The use of salt in the preservation of food (curing) and the tanning of leather are traditional processes dating back hundreds of years. In 1922, searching for the cause of “red discolorations” on salted codfish, which was seen as a threat to the Canadian fishery industry, Harrison and Kennedy isolated a red pigmented microorganism (Harrison & Kennedy, 1922), which they named Pseudomonas salinaria. This was the original isolate and designated the type strain of Halobacterium salinarum (according to the currently approved taxonomy). Later, this strain was lost.

In 1934, Lochhead investigated “red discolorations” (also called “red heat”) of salted hides, which were causing losses for Canadian leather manufacturers (Lochhead, 1934). During that study, he cultivated two more red‐pigmented isolates, one of which (91‐R6), obtained from a cow hide, was given the species epithet “salinaria” because of its high similarity with the organism isolated previously by Harrison and Kennedy.

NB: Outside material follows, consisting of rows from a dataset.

(** [busy l d s]: quiet but for the two outer locks. *)
Record busy (fl dl : option Z) s : Prop := Busy {
  b_good : good s;
  b_size : Bitmap.bit_cnt (free_map s) = Device.block_size (fs_device s);
  b_wf : Bitmap.wf (free_map s);
  b_filesys : filesys_lock s = fl;
  b_map : free_map_lock s = None;
  b_dir : dir_lock s = dl }.

Lemma quiet_busy s : quiet s <-> busy None None s.
Proof. split; intros []; by split. Qed.

Lemma stores_busy fl dl s m s' : stores s m s' -> busy fl dl s -> busy fl dl s'.
Proof. intros [E G D Z] []. split; [done|rewrite Z; by rewrite E|..]; by rewrite E. Qed.

Lemma busy_acquire fl dl s l : busy fl dl s -> busy l dl (set_filesys_lock l s).
Proof. intros []. by split. Qed.

Lemma busy_dir fl dl s l : busy fl dl s -> busy fl l (set_dir_lock l s).
Proof. intros []. by split. Qed.

Lemma busy_heap fl dl s h : busy fl dl s -> busy fl dl (set_heap h s).
Proof. intros []. by split. Qed.

Lemma busy_open fl dl s l : busy fl dl s -> busy fl dl (set_open l s).
Proof. intros []. by split. Qed.

Lemma busy_map fl dl s b : busy fl dl s -> Bitmap.wf b -> Bitmap.bit_cnt b = Bitmap.bit_cnt (free_map s) -> busy fl dl (set_map b s).
Proof. intros [? Z ? ? ? ?] ??. split; cbn; (done || congruence). Qed.

(** ** Opening *)

(** The open inode of a sector, if there is one. *)
Definition inodes_at (h : gmap ptr obj) (l : list ptr) : Prop := Forall (fun p => exists i, h !! p = Some (OInode i)) l.

Lemma find_open_ok s k l : inodes_at (heap s) l ->
  exists r, find_open k l s = Ok (r, s) /\
    match r with
    | Some p => p ∈ l /\ exists i, heap s !! p = Some (OInode i) /\ sector i = k
    | None => forall p i, p ∈ l -> heap s !! p = Some (OInode i) -> sector i <> k
    end.
Proof.
  induction 1 as [|p l [i Hi] _ (r&E&Hr)]; [exists None; split; [done|]; by intros ?? ?%elem_of_nil|].
  cbn [find_open]. rewrite (bind_ok _ _ _ _ _ (inode_at_eq _ _ _ Hi)). destruct (Z.eqb_spec (sector i) k) as [Es|Es].
  - exists (Some p). split; [done|]. split; [by left|eauto].
  - exists r. split; [done|]. destruct r as [q|].
    + destruct Hr as [? ?]. split; [by right|done].
    + intros q j [->|?]%elem_of_cons Hq; [congruence|]. by apply (Hr q).
Qed.

(** The core with a reference more to inode [p]. *)
Definition reopened p i c : core := put_heap (<[p := OInode (set_open_cnt (open_cnt i + 1) i)]> (c_heap c)) c.
Definition opened p k bs c : core :=
  put_open (p :: c_open c) (put_heap (<[p := OInode (Inode k 1 false bs 0 1 1)]> (c_heap c)) c).

Lemma wp_reopen s p i Q : heap s !! p = Some (OInode i) -> p <> NULL -> 0 <= open_cnt i < INT_MAX ->
  Q p (with_inode p (set_open_cnt (open_cnt i + 1) i) s) -> wp (inode_reopen p) Q s.
Proof.
  intros Hi Hp Hc HQ. unfold inode_reopen. rewrite (proj2 (Z.eqb_neq _ _) Hp). cbn [negb]. apply wp_bind.
  rewrite <- (with_inode_id p i s Hi) at 1. apply wp_with_upd. rewrite wraps_small by (unfold in_s; lia). by apply wp_ret.
Qed.

Lemma inode_open_ok dl s k bs : busy None dl s -> inodes_at (heap s) (open_inodes s) -> NULL ∉ open_inodes s ->
  (forall p i, heap s !! p = Some (OInode i) -> 0 <= open_cnt i < INT_MAX) ->
  disk s !! k = Some bs ->
  wp (inode_open cur k) (fun p s' => busy None dl s' /\ p <> NULL /\
    ((exists i, p ∈ open_inodes s /\ heap s !! p = Some (OInode i) /\ sector i = k /\ view s' = reopened p i (view s)) \/
     ((forall q i, q ∈ open_inodes s -> heap s !! q = Some (OInode i) -> sector i <> k) /\ p ∉ dom (heap s) /\
       view s' = opened p k bs (view s)))) s.
Proof.
  intros Hb Hin Hnull Hcnt Hk. unfold inode_open. apply wp_bind, wp_fs_acquire; [apply Hb|].
  pose proof (busy_acquire _ _ _ (Some cur) Hb) as Hb1. set (s1 := set_filesys_lock (Some cur) s) in *. wp_go.
  destruct (find_open_ok s1 k (open_inodes s1) Hin) as (r&E&Hr). unfold wp at 1. rewrite E. clear E. destruct r as [p|].
  - destruct Hr as [Hp (i&Hi&Hs)]. assert (p <> NULL) by (intros ->; done).
    apply wp_bind. eapply wp_reopen; [done|done|by eapply Hcnt|]. apply wp_bind, wp_fs_release; [done|]. apply wp_ret.
    split; [by apply (busy_acquire (Some cur)), (busy_heap (Some cur))|]. split; [done|]. left. exists i. done.
  - apply wp_bind, wp_malloc; [apply Hb1|]. intros p s2 Hs2 Hp Hpn. specialize (Hpn Hroom). destruct Hp as [?|Hp]; [done|].
    rewrite (proj2 (Z.eqb_neq _ _) Hpn). pose proof (stores_busy _ _ _ _ _ Hs2 Hb1) as Hb2. wp_go.
    set (s3 := set_open _ s2). assert (busy (Some cur) dl s3) as Hb3 by (by apply busy_open).
    eapply (wp_read_sector s3 k bs); [apply Hb3|change (disk s3) with (disk s2); by rewrite (st_disk _ _ _ Hs2)|]. intros s4 Hs4.
    pose proof (stores_busy _ _ _ _ _ Hs4 Hb3) as Hb4. unfold put_obj. wp_go. apply wp_fs_release; [apply Hb4|]. 
    split; [by apply (busy_acquire (Some cur)), busy_heap|]. split; [done|]. right. split_and!; [done|done|].
    change (put_heap (<[p := OInode (Inode k 1 false bs 0 1 1)]> (c_heap (view s4))) (view s4) = opened p k bs (view s)).
    rewrite (stores_view _ _ _ Hs4). change (view s3) with (put_open (p :: c_open (view s2)) (view s2)).
    change (disk s3) with (disk s2). rewrite (st_disk _ _ _ Hs2), (stores_view _ _ _ Hs2). done.
Qed.

(** ** Closing *)

(** The sectors of an inode: its own and those of its data. *)
Definition own i (n : Z) : Prop := n = sector i \/ in_extent (data_start i) (data_length i) n.
#[export] Instance own_dec i n : Decision (own i n).
Proof. unfold own, in_extent. apply _. Defined.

After the 1922 isolate was lost, 91‐R6^T was advanced as the type strain (neotype) of Hbt. salinarum. The other Lochhead isolate (63‐R2), obtained from a buffalo hide, was given the species epithet “cutirubra.” It was considered a distinct species by Lochhead, but this was later revised (Ventosa & Oren, 1996). The two Lochhead isolates from 1934 were deposited in the National Research Council (NRC) of Canada culture collection as NRC 34001 (63‐R2) and NRC 34002 (91‐R6). Although the NRC culture collection closed, the strains are preserved in several other culture collections (Grant et al., 2001), e.g ATCC 33170, DSM 669 (63‐R2) and ATCC 33171, DSM 3754 (91‐R6).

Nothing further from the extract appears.